A speaker adaptation method and apparatus are provided including extracting adapted data from speech recognition data stored in a database, and modifying a sound model by using a speaker adaptation method selected based on a type of the extracted adapted data.

Description

    CROSS-REFERENCE TO RELATED PATENT APPLICATION
  • This application claims priority from Korean Patent Application No. 10-2010-0108390, filed on Nov. 2, 2010, in the Korean Intellectual Property Office, the disclosure of which is incorporated herein in its entirety by reference.
  • BACKGROUND
  • 1. Field
  • Methods and apparatuses consistent with exemplary embodiments relate to speaker adaptation methods and apparatuses, which select adapted data and use different adaptation methods according to a kind of the selected adapted data.
  • 2. Description of the Related Art
  • Speech recognition technologies for controlling various machines by using speech signals have been developed. Speech recognition technologies are classified as speaker-dependent technologies or speaker-independent technologies depending on the speaker who is the subject of recognition.
  • Speaker-dependent technologies are used to recognize the speech of a specific speaker, and to recognize the speech of the specific speaker by comparing an input speech pattern with a previously-stored speech pattern of the user's speech.
  • Speaker-independent technologies are used to recognize the speech of a plurality of non-specific speakers, and to recognize the speech of the non-specific speakers based on acquired statistical models developed by collecting the speech patterns of many non-specific speakers.
  • Recently, technologies for modifying speech models established from a speaker-independent point of view so as to be suitable for recognizing a specific speaker by using data obtained from the specific speaker have been developed, and are referred to as speech adaptation technologies.
  • SUMMARY
  • One or more embodiments provide speaker adaptation methods and apparatuses, which select adapted data from data on which speech recognition has been performed and, use a different adaptation methods according to the kind of the selected adapted data.
  • In accordance with an aspect of an exemplary embodiment, there is provided a speaker adaptation method including extracting adapted data from speech recognition data stored in a database, where the stored speech recognition data includes a first type of data and a second type of data; selecting a speaker adaptation method according to whether the extracted data is the first type of data or the second type of data, and modifying a sound model by using the selected speaker adaptation method.
  • The speaker adaptation method may further include storing the speech recognition data in the database, wherein the speech recognition data may include input speech data on which speech recognition has been performed using a sound model.
  • The first type of data may include speech recognition data for which the speech recognition was correctly performed and the second type of data may include speech recognition data for which the speech recognition was not correctly performed, and the storing of the speech recognition data may include sorting the speech recognition data according to whether the speech recognition is the first type of data or the second type of data.
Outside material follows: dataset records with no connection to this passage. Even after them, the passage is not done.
Lemma msg_eyetracker_extends (identifier : string) (m : message)
      (log_msg create_var : bool) (s : state) :
  extends (visual (SendMessage identifier m)) 0 s
          (msg_eyetracker identifier m log_msg create_var s).
Proof.
  unfold msg_eyetracker.
  pose proof (emit_extends (SendMessage identifier m) s) as H1.
  set (s1 := emit (SendMessage identifier m) s) in *.
  assert (extends [] 0 s1 (if log_msg
                           then emit (LogInfo identifier m) s1 else s1))
    as H2.
  { destruct log_msg; [apply (emit_extends (LogInfo identifier m))
                      |apply extends_refl]. }
  set (s2 := if log_msg then _ else _) in *.
  assert (extends [] 0 s2 (if create_var
                           then emit (SendVariable identifier m) s2
                           else s2)) as H3.
  { destruct create_var; [apply (emit_extends (SendVariable identifier m))
                         |apply extends_refl]. }
  eapply extends_cast.
  - eapply extends_trans; [exact H1|].
    eapply extends_trans; [exact H2|exact H3].
  - now rewrite !app_nil_r.
  - reflexivity.
Qed.

Lemma with_counters_extends (g : rng) (k q r : nat) (s : state) :
  extends [] 0 s (with_counters g (flips s) k q r s).
Proof.
  unfold extends. cbn. rewrite Nat.add_0_r, app_nil_r. repeat split.
Qed.

Lemma with_keypress_extends (n : Z) (times : list Q) (s : state) :
  extends [] 0 s (with_keypress n times s).
Proof.
  unfold extends. cbn. rewrite Nat.add_0_r, app_nil_r. repeat split.
Qed.

Lemma check_recording_extends (w : world) (p : params) (s : state) :
  extends [] 0 s (check_recording w p s).
Proof.
  unfold check_recording. destruct (practice p); [apply extends_refl|].
  unfold isRecording.
  pose proof (with_counters_extends (gen s) (polls s) (S (queries s))
                                    (readings s) s) as H1.
  destruct (negb _); [|exact H1].
  eapply extends_cast;
    [eapply extends_trans; [exact H1|apply emit_extends]
    |reflexivity|reflexivity].
Qed.

Lemma handle_key_extends (p : params) (trial_counter : Z) (s : state)
      (key : string * Q) :
  extends [] 0 s (handle_key p trial_counter s key).
Proof.
  unfold handle_key. destruct key as [key_name key_press_time].
  destruct (String.eqb key_name "space").
  - pose proof (with_keypress_extends
                  (n_attention_responses s + 1)
                  (keypress_times s ++ [key_press_time]) s) as H1.
    destruct (practice p); [exact H1|].
    eapply extends_cast;
      [eapply extends_trans; [exact H1|apply msg_eyetracker_extends]
      |reflexivity|reflexivity].
  - pose proof (with_keypress_extends
                  (n_attention_responses s)
                  (keypress_times s ++ [key_press_time]) s) as H1.
    destruct (practice p); [exact H1|].
    eapply extends_cast;
      [eapply extends_trans; [exact H1|apply msg_eyetracker_extends]
      |reflexivity|reflexivity].
Qed.

Lemma handle_keys_extends (p : params) (trial_counter : Z)
      (keys : list (string * Q)) :
  forall s, extends [] 0 s (fold_left (handle_key p trial_counter) keys s).
Proof.
  induction keys as [|key keys IH]; intros s; cbn [fold_left].
  - apply extends_refl.
  - eapply extends_cast;
      [eapply extends_trans; [apply handle_key_extends|apply IH]
      |reflexivity|reflexivity].
Qed.
(** * Verification of the utilities of [07_Machine_Learning.ipynb]

    The notebook defines six small Python functions: [split_data],
    [train_test_split], [accuracy], [precision], [recall] and [f1_score].
    This development embeds them in Rocq and checks their specification.

    - Python [int] is [Z]; Python [float] is IEEE 754 binary64, taken from
      the Standard Library's executable specification [SpecFloat].
    - Python lists are mutable objects: they live in a store ([gmap] from
      references to list contents) and functions receive references.
    - [random] is a tape of raw draws carried in the state.
    - Exceptions are values of [exn]; a computation returns a [result]. *)

From Stdlib Require Import ZArith QArith Qabs Qround Qpower Lia Lqa SpecFloat.
From stdpp Require Import base option list gmap.

#[local] Open Scope Z_scope.

(** ** Python exceptions and results *)

Inductive exn : Type :=
  | ZeroDivisionError
  | OverflowError
  | ValueError
  | IndexError
  | TypeError.

Inductive result (A : Type) : Type :=
  | Ok (a : A)
  | Raise (e : exn).

Arguments Ok {A} a.
Arguments Raise {A} e.

#[global] Instance result_ret : MRet result := fun A a => Ok a.
#[global] Instance result_bind : MBind result := fun A B f r =>
  match r with
  | Ok a => f a
  | Raise e => Raise e
  end.

Definition is_ok {A} (r : result A) : Prop := ∃ a, r = Ok a.

(** ** Python floats: IEEE 754 binary64 *)

Module F64.

Definition prec : Z := 53.
Definition emax : Z := 1024.

Definition float : Type := spec_float.

Definition zero : float := S754_zero false.
Definition one : float := S754_finite false 4503599627370496 (-52).

Definition mul : float → float → float := SFmul prec emax.
Definition add : float → float → float := SFadd prec emax.
Definition sub : float → float → float := SFsub prec emax.
Definition div : float → float → float := SFdiv prec emax.

Definition eqb : float → float → bool := SFeqb.
Definition ltb : float → float → bool := SFltb.
Definition leb : float → float → bool := SFleb.

Definition valid (f : float) : Prop := valid_binary prec emax f = true.

Definition is_infinity (f : float) : bool :=
  match f with
  | S754_infinity _ => true
  | _ => false
  end.

(** The nearest binary64 to the integer [z] (ties to even); infinite when
    [z] is out of range. *)
Definition round_int (z : Z) : float := binary_normalize prec emax z 0 false.

(** The nearest binary64 to the quotient [a / b] of two integers, [b]
    nonzero: the quotient is developed to at least [prec] bits together
    with the position of the remainder, then rounded once. *)
Definition round_quot (a b : Z) : float :=
  let sign := xorb (a <? 0) (b <? 0) in
  if a =? 0 then S754_zero sign
  else
    let '(q, e, l) := SFdiv_core_binary prec emax (Z.abs a) 0 (Z.abs b) 0 in
    binary_round_aux prec emax sign q e l.

(** The exact rational value of a finite float (0 for the others). *)
Definition to_Q (f : float) : Q :=
  match f with
  | S754_finite s m e =>
      let n := cond_Zopp s (Zpos m) in
      if 0 <=? e then inject_Z (n * 2 ^ e) else Qmake n (Z.to_pos (2 ^ (- e)))
  | _ => 0%Q
  end.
  • The first type of data may include text data generated by recognizing the input speech data, in addition to the input speech data.
  • The second type of data may include text data generated when an error in text data generated by recognizing the input speech data was corrected, in addition to the input speech data.
  • The extracting of the adapted data may include, extracting the second type of data in an order beginning with speech recognition data containing most words with a highest error occurrence.
  • The extracting of the adapted data may include extracting the adapted data in an order beginning with speech recognition data containing speech data with lowest similarity to a pattern of the sound mode.
  • The extracting of the adapted data may include extracting the adapted data in an order beginning with speech recognition data containing speech data containing most words that are most frequently used.
  • The modifying of the sound model may include, when the extracted data is the first type of data, modifying the sound model by using a global adaptation method using the extracted adapted data.
  • The global adaptation method may be a maximum probability linear regression (MLLR) method.
  • The modifying of the sound model may include, when the extracted data is the second type of data, modifying the sound model by using a local adaptation method using the extracted adapted data.
  • The local adaptation method may include a maximum a posteriori (MAP) method.
  • In accordance with an aspect of another exemplary embodiment, there is provided a speaker adaptation apparatus including a database in which speech recognition data is stored, wherein the speech recognition data comprises a first type of data and a second type of data; an adapted data extracting unit for extracting adapted data from speech recognition data stored in the database; and a speaker adaptation unit for modifying a sound model by using another speaker adaptation method based on whether the extracted data is the first type of data or the second type of data.
  • According to an aspect of another exemplary embodiment, there is provided a non-transitory computer readable recording medium having recorded thereon a program for executing a method including extracting adapted data from speech recognition data stored in a database wherein the stored speech recognition data comprises a first type of data and a second type of data; selecting a speaker adaptation method according to whether the extracted data comprises the first type of data or the second type of data; and modifying a sound model by using the selected speaker adaptation method.
  • According to an aspect of an exemplary embodiment, a speaker adaptation method and apparatus selects adapted data from data on which speech recognition is performed, and uses different adaptation methods according to the type of the selected adapted data.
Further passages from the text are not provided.